======== Data records ========

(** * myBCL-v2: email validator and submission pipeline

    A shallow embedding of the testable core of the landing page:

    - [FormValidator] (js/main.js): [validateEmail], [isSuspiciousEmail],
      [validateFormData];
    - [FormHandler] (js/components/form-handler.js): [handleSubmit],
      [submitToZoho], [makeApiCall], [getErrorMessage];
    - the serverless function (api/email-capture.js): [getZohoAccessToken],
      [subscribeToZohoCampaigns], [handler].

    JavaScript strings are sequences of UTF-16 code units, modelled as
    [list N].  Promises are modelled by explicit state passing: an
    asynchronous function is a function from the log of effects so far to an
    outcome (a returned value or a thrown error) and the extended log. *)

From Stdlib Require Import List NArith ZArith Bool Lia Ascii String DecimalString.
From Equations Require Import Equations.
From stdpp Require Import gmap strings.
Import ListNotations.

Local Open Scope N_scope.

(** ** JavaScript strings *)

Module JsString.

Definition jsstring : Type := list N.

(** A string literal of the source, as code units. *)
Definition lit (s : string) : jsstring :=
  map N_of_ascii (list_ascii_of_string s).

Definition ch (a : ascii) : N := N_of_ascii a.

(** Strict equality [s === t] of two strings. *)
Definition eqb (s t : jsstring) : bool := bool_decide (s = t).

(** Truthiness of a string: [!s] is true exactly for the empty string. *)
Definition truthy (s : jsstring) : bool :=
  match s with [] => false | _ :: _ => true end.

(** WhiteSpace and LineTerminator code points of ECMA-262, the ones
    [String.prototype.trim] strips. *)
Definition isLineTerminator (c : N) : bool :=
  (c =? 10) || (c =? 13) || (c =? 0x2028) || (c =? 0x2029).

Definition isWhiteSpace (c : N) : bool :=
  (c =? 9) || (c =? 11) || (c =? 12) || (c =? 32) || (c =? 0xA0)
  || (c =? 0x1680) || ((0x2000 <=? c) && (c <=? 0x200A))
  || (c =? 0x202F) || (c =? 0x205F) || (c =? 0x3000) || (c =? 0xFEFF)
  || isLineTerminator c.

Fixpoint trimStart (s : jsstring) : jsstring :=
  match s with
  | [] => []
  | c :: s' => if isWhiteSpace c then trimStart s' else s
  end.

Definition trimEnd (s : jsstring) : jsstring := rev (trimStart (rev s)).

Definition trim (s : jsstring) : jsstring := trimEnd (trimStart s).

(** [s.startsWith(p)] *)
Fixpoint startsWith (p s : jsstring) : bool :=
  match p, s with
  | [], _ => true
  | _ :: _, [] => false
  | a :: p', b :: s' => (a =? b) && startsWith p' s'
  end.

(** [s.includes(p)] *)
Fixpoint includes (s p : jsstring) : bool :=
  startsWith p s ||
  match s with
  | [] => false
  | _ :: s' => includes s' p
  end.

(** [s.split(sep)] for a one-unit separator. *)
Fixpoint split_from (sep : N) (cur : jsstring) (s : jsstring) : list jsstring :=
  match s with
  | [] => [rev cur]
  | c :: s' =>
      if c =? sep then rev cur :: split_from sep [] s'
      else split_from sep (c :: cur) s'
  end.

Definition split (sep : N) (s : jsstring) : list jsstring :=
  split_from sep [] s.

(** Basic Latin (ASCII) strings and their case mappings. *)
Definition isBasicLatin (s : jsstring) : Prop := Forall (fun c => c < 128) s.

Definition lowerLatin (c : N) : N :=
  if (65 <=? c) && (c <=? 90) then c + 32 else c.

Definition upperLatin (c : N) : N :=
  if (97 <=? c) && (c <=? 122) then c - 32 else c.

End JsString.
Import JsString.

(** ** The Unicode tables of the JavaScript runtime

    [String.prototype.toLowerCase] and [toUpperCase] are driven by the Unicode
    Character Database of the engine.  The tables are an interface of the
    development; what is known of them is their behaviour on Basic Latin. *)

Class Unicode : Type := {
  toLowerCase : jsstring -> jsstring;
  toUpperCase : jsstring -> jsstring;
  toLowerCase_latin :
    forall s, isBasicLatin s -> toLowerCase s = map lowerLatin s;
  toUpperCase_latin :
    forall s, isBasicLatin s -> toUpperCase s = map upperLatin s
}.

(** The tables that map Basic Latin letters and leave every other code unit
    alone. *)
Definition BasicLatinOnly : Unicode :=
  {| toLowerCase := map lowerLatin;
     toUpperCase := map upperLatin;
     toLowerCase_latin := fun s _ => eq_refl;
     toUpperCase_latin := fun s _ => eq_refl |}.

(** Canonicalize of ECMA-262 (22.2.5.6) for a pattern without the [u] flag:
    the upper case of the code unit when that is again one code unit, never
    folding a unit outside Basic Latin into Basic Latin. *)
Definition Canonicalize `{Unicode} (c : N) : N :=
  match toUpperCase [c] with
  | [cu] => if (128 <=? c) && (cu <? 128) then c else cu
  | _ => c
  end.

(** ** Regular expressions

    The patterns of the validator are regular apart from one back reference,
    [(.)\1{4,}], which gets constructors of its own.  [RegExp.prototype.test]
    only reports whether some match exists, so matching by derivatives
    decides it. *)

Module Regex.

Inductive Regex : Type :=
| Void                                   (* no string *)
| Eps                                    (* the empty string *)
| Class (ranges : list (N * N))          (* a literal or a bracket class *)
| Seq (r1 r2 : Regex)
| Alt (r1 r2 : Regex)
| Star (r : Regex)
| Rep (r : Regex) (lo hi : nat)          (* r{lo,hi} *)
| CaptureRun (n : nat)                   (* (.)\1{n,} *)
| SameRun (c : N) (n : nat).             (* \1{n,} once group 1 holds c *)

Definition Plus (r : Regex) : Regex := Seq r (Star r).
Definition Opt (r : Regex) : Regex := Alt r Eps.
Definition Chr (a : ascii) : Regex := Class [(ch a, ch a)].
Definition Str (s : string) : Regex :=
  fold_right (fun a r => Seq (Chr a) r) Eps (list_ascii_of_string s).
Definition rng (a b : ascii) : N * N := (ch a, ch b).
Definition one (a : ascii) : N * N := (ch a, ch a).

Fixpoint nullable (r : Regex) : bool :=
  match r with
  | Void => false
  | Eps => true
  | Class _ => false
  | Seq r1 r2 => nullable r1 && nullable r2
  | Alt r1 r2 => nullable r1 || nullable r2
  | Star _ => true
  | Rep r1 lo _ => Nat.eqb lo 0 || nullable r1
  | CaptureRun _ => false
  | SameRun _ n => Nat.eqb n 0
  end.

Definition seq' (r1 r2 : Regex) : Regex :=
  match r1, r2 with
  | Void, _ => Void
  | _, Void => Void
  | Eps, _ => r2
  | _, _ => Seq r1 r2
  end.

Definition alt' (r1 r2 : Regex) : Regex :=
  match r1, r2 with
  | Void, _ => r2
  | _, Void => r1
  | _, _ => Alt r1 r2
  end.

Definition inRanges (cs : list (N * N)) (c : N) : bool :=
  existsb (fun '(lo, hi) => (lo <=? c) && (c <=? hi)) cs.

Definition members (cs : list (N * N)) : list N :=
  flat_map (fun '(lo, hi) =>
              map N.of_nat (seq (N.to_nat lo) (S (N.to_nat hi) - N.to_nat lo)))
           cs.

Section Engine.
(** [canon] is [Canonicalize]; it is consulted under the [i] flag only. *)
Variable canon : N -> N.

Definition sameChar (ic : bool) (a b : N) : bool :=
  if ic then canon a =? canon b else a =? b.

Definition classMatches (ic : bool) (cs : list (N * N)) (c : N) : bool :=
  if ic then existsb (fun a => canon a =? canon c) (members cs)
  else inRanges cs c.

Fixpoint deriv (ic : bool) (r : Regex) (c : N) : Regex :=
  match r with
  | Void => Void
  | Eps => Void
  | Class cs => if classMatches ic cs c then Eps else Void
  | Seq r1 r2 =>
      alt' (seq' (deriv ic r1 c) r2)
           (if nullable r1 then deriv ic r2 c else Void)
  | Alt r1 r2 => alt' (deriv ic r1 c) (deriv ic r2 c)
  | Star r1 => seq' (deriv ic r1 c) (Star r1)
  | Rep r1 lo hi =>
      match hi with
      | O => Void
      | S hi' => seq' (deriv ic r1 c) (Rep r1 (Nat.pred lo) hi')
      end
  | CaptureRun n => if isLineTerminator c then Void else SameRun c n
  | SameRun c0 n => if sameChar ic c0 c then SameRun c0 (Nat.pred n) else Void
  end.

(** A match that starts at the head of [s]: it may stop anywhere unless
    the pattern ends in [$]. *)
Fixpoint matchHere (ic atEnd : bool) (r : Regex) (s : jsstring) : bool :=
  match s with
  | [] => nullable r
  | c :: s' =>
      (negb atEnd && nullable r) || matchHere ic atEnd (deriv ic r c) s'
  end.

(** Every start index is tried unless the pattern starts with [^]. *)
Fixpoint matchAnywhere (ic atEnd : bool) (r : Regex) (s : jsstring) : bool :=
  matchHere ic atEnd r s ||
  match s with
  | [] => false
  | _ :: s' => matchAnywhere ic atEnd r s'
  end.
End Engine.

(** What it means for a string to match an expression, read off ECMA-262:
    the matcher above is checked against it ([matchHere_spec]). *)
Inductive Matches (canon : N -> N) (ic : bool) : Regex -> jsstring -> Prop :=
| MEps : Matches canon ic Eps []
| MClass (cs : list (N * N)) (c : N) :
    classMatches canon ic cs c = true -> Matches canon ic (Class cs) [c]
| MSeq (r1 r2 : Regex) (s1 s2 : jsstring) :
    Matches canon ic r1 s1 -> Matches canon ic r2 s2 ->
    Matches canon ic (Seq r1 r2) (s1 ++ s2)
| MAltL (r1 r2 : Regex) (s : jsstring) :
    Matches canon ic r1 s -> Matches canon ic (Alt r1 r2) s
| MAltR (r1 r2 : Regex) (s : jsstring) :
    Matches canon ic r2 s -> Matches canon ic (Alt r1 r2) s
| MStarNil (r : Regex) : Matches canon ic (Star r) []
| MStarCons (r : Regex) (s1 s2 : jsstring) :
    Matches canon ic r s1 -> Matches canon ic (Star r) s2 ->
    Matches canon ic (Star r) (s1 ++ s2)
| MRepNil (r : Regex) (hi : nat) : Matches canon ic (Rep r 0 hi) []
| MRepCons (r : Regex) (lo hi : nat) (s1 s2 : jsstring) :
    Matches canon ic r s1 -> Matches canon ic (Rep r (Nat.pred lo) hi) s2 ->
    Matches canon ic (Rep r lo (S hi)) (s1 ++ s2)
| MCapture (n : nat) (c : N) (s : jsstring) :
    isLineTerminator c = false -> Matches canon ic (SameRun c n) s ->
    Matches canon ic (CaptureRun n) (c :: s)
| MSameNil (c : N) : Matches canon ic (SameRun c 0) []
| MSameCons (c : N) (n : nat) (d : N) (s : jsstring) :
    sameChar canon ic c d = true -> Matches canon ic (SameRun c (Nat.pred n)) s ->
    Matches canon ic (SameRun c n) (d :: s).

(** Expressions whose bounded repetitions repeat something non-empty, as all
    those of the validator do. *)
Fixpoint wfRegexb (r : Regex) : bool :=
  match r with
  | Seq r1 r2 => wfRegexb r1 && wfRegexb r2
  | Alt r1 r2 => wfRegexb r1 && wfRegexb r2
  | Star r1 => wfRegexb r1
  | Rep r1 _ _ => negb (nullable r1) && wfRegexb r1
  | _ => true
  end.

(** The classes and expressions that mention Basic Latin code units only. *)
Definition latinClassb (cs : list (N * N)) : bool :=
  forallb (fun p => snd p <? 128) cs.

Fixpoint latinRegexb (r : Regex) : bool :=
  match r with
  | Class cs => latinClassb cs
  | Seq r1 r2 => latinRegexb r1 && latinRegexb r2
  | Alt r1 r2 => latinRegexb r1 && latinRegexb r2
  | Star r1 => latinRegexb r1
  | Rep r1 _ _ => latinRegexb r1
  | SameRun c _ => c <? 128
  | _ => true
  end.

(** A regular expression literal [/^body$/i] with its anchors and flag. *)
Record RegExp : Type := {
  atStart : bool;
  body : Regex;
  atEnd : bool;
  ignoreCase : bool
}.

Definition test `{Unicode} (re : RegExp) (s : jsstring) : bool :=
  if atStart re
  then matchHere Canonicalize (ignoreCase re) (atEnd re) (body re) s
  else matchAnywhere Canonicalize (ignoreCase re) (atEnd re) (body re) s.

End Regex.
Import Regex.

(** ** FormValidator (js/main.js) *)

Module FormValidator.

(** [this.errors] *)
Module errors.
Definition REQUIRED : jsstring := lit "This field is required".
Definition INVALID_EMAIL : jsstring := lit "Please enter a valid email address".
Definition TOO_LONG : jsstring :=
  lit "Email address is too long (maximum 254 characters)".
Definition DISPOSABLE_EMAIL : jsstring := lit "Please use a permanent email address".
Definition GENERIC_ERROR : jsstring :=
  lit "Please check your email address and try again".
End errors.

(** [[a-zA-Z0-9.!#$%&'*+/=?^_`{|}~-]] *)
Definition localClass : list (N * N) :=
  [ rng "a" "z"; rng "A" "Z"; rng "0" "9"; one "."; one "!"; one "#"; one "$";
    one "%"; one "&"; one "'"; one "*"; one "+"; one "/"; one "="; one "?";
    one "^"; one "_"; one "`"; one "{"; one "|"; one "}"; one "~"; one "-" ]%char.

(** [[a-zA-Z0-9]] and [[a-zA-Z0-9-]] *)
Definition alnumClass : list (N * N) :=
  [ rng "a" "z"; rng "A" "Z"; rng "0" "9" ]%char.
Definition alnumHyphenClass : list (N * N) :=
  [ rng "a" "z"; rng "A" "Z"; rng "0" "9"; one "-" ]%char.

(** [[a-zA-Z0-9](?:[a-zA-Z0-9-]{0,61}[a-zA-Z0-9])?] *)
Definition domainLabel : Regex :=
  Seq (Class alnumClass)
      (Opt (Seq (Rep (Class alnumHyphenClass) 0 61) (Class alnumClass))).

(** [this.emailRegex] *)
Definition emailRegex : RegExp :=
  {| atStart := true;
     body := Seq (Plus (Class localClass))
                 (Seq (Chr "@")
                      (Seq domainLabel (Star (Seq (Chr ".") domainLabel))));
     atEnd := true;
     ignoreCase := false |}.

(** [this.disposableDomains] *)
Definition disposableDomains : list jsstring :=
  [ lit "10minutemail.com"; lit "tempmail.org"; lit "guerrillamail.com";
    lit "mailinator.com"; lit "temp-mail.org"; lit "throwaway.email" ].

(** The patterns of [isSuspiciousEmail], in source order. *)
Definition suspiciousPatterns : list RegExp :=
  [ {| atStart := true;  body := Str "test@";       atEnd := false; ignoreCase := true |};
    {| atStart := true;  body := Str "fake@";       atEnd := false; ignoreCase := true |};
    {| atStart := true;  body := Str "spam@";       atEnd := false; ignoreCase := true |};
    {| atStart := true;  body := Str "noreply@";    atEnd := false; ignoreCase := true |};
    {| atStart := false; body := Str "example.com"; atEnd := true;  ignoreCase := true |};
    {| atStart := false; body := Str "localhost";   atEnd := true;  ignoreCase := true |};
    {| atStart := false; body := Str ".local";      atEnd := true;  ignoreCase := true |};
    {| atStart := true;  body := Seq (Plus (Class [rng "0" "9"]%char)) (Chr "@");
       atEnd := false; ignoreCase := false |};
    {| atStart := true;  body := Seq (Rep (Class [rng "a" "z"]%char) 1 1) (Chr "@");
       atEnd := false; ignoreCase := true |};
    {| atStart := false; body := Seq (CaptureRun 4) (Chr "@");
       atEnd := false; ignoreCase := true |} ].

========

What needs to be done:
Copy every single line of the material above that holds "negb".

Task result:
      (negb atEnd && nullable r) || matchHere ic atEnd (deriv ic r c) s'
  | Rep r1 _ _ => negb (nullable r1) && wfRegexb r1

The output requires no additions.